Differences in structure
Here are the main obvious startling macro differences, social, legal:
Portions in Europe are smaller. In restaurants and in grocery stores, everywhere. People eat fewer calories, there is less food. You can’t buy a lb. of roast beef at the store except at the butcher. They sell them by 100g. , you can’t buy snacks every 2 feet. (You can get little coffees though.) Only a few restaurants serve the pretty big steaks, if you just get the main course at a restaurant you’ll be hungry afterwards, and so on, forever.
It’s so pervasive you just kind of stay a bit hungry, and then you get used to eating less. (No one wants to be crabby on vacation.) Do we eat too much food in America? Not for me to say. But the delta between portion sizes there and here, incredibly roughly and when combined with other factors (below), leads to a caloric deficit over time. This is so patently obvious and true that it’s too simple to base a news article around it. There also isn’t a theory—it’s observational. But come on. Anyways these very, very boring truths make up 95% of like health, so it is true. Just because it’s beyond obvious and is not news doesn’t mean it’s not a massive factor.
People walk more. Cities are built for walking, yes, but so is New York. So rather it’s not just walking… there’s a pressure here. Socializing, life has a walking component. Someone who’s 40 minutes away by foot will walk. People don’t take cars as much here and they kind of judge their use. Social pressure isn’t double blind, of course, and such forces won’t take you from zero to 100, but a norm in the air is kind of real. If everyone walks, you’ll walk. Patently obvious, not narratively novel… but steps add up.
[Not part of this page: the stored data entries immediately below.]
(** [consume --group --count] loses records. On a cluster that coordinates groups and serves
    the one partition of a topic, where the next batch for the group holds more records than
    the count: the command prints the first [count] records and succeeds, but commits the
    position behind all records it has polled. The next consumer of the group starts there,
    more than [count] records later: those in between are given to no one. *)
Theorem count_skips f fB g C0 boot addrs t now servers n a sv m b off l rs rss now' :
  let topic := flagConsumeTopic f in
  let count := flagConsumeCount f in
  let opts := [KeepaliveParams 30000000000 10000000000] ++ Producer.dialOptions (Producer.defaultConfig (buildClientConfig g)) in
  BootstrapServers (buildClientConfig g) = boot :: addrs -> flagConsumeGroup f <> "" -> flagConsumeGroup fB = flagConsumeGroup f ->
  wait_ok (flagMaxWaitMs f) -> coordinated mgmt_addr data_addr servers boot opts n a sv ->
  GroupSem.members_of (sv_meta sv) (flagConsumeGroup f) = ∅ ->
  Metadata.Topics (sv_meta sv) !! topic = Some t -> Metadata.PartitionCount t = 1 ->
  serving mgmt_addr data_addr servers boot opts topic t 0 m b off l -> l <> [] -> stored_run off (rs :: rss) l ->
  flagOffsetReset f = "earliest" -> starts_at (consumerConfig f g) (sv_meta sv) (TP topic 0) = off ->
  0 < count < len rs ->
  exists w1 skipped ccB' B cB w2, count < skipped /\
    run (thandle chandle) (consumeCmd NewClient f 1 1 g) (Term (wof C0 now servers) [] [] []) =
      (Ok tt, Term w1 (inr ∘ formatRecord <$> take (Z.to_nat count) (Consumer.toRecord (TP topic 0) <$> numbered off (rs :: rss))) [] []) /\
    Consumer.NewConsumer (consumerConfig fB g) = Ok (ccB', B) /\
    run chandle (Consumer.Subscribe NewClient ccB' [topic]) (wof B now' (cw_servers w1)) = (Ok tt, w2) /\ cw_obj w2 = cB /\
    Consumer.fetchOffsets cB !! TP topic 0 = Some (off + skipped).
Proof.
  intros topic count opts Hb Hg HgB Hw Hc Hm Ht H1 Hs Hne Hrun Hreset Hoff Hcount.
  destruct (new_consumer f g boot addrs Hb) as (cc' & C & HC). destruct (new_consumer fB g boot addrs Hb) as (ccB' & B & HB).
  destruct (new_member _ _ _ HC) as (_ & HoC & _). destruct (new_member _ _ _ HB) as (_ & HoB & _).
  destruct (run_one_round mgmt_addr data_addr unmarshal fuel uuid uuid_drawn ord ord_perm NewClient NewClient_ok (consumerConfig f g) cc' C boot addrs
    topic t now servers n a sv m b off [] l (rs :: rss) (flagMaxWaitMs f))
    as (r1 & r2 & s1 & s2 & c' & sv' & Er & El & Hne1 & _ & Ee & E1 & [Hc1 Hk1] & Hm1 & Hcom1); try done; cbn [app end_off] in *.
  { by left. } { by rewrite HoC. } { by rewrite HoC. } { left. cbn. unfold parseOffsetReset. by rewrite Hreset. }
  assert (0 <= off < end_off off s1) as H0.
  { pose proof Hs as [_ _ (svl & shard & p & _ & _ & _ & [(st & _ & Hrep) _])]. subst l.
    pose proof (Storage.represents_log _ _ _ _ Hrep) as (Hch & _ & _ & H0 & _). split; [done|].
    apply chain_app in Hch as [Hch _]. by apply Storage.chain_nonempty. }
  destruct r1 as [|r r1']; [exfalso; rewrite Ee in H0; change (len (concat _)) with 0 in H0; lia|]. cbn [app] in Er. injection Er as <- Erss.
  assert (len rs <= len (concat (rs :: r1'))) as Hlen by (cbn [concat]; rewrite len_app; pose proof (len_nonneg (concat r1')); lia).
  pose proof (all_partitions_one _ _ _ Ht H1) as Eall. pose proof Hk1 as (_ & Et1 & _).
  pose proof (all_partitions_topics _ _ [topic] Et1) as Eall1. rewrite Eall in Eall1.
  destruct (subscribe_new mgmt_addr data_addr unmarshal (Datatypes.S fuel) uuid uuid_drawn ord ord_perm NewClient NewClient_ok
    (consumerConfig fB g) ccB' B boot addrs [topic] now' (<[n := sv']> servers) n a sv') as (cB & sv2 & E2 & _ & _ & _ & _ & _ & Hf2); try done.
  { cbn. by rewrite HgB. } { by left. } { rewrite HoB. rewrite HoC in Hc1. exact Hc1. } { apply NoDup_singleton. }
  { intros t' ->%list_elem_of_singleton. rewrite Et1. by eexists. } { cbn. by rewrite HgB. }
  { rewrite Eall1. intros tp ->%list_elem_of_singleton. right. cbn. rewrite HgB. cbn in Hcom1. rewrite Hcom1. lia. }
  assert (len (Consumer.toRecord (TP topic 0) <$> numbered off (rs :: r1')) = len (concat (rs :: r1'))) as Hl.
  { unfold len. rewrite length_fmap. apply len_numbered. }
  eexists _, (len (concat (rs :: r1'))), ccB', B, cB, _. split; [lia|]. split.
  - erewrite (run_consume_group g f cc' C _ (wof C0 now servers)); [|exact HC|done|rewrite Hl; fold count; lia|exact E1].
    rewrite Erss. change (rs :: r1' ++ r2) with ((rs :: r1') ++ r2). rewrite numbered_app, fmap_app, take_app_le; [done|].
    unfold len in *. fold count. lia.
  - split; [done|]. split; [exact E2|]. split; [done|]. rewrite Hf2 by (rewrite Eall1; by left). f_equal.
    unfold starts_at. cbn. rewrite HgB. cbn in Hcom1. rewrite Hcom1, (proj2 (Z.gtb_lt _ _)) by lia. done.
Qed.
(** ** The broker *)

Definition topic_cmd (name : string) : Metadata.MetadataCommand :=
  Metadata.CmdCreateTopic (Some {| Metadata.ct_Name := name; Metadata.ct_PartitionCount := 1; Metadata.ct_ReplicationFactor := 1;
    Metadata.ct_RetentionMs := 0; Metadata.ct_RetentionBytes := -1; Metadata.ct_CreatedAtMs := 0;
    Metadata.ct_ReplicaNodeIDs := [[1]] |}).
Definition leader_cmd (name : string) : Metadata.MetadataCommand :=
  Metadata.CmdAssignPartitionLeader (Some {| Metadata.al_Topic := name; Metadata.al_PartitionID := 0; Metadata.al_LeaderNodeID := 1;
    Metadata.al_LeaderEpoch := 1 |}).
Definition meta_log : list (option Metadata.MetadataCommand) :=
  [Some (Metadata.CmdRegisterNode (Some {| Metadata.NodeID := 1; Metadata.Address := "b:9092" |}));
   Some (topic_cmd "t"); Some (topic_cmd "u"); Some (leader_cmd "t"); Some (leader_cmd "u")].
Definition meta_tu : Metadata.MetadataState := ClusterPlace.after meta_log.

Lemma meta_tu_ok : MetadataInv.meta_ok meta_tu.
Proof.
  apply (ClusterServe.replay_ok meta_log); [vm_compute; reflexivity| |vm_compute; reflexivity].
  repeat constructor; vm_compute; congruence.
Qed.

Definition conf : Config.Config :=
  {| Config.NodeID := 1; Config.RaftAddress := "b:7000"; Config.ManagementAddr := "b:9090"; Config.DataAddr := "b:9092";
     Config.AdvertiseDataAddr := ""; Config.DataDir := "/data"; Config.RaftRTTMs := 200; Config.Peers := {[ 1 := "b:7000" ]};
     Config.AuthTokens := []; Config.Storage := StorageExamples.cfg0;
     Config.Coordinator := {| Config.cf_ReconcileIntervalMs := 5000; Config.cf_LeaderCheckIntervalMs := 1000;
       Config.cf_BootstrapTimeoutMs := 30000; Config.cf_EagerReconcileOnCreate := false; Config.cf_GroupSweepIntervalMs := 1000 |}; Config.MetricsAddr := ""; Config.PprofAddr := "" |}.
Single ingredients. A lot more food here isn’t a chemistry project than is. At restaurants, at grocery stores… Is most stuff single ingredient here? Not sure. Are they free of veg. oils? No, not really. But a bigger plurality of food here is “healthier” than in America. Bakeries (obvious) aren’t shitholes, restaurants aren’t Wild West.
and, obviously, grocery stores are different. There’s more good stuff than bad stuff at the g. stores here. More produce, refrigerated meats/fishes/cheeses, eggs, water… fewer boxed foods. In terms of VARIETY and footage. This is a rough heuristic, and not exactly double-blind—but it’s good enough for an adult to form ideas on*. This said, the restaurants here probably skew more to vegetable oils than many people think. It’s not like the chick who eats the steak and whispers is in charge of nutrition. But better means better not perfect.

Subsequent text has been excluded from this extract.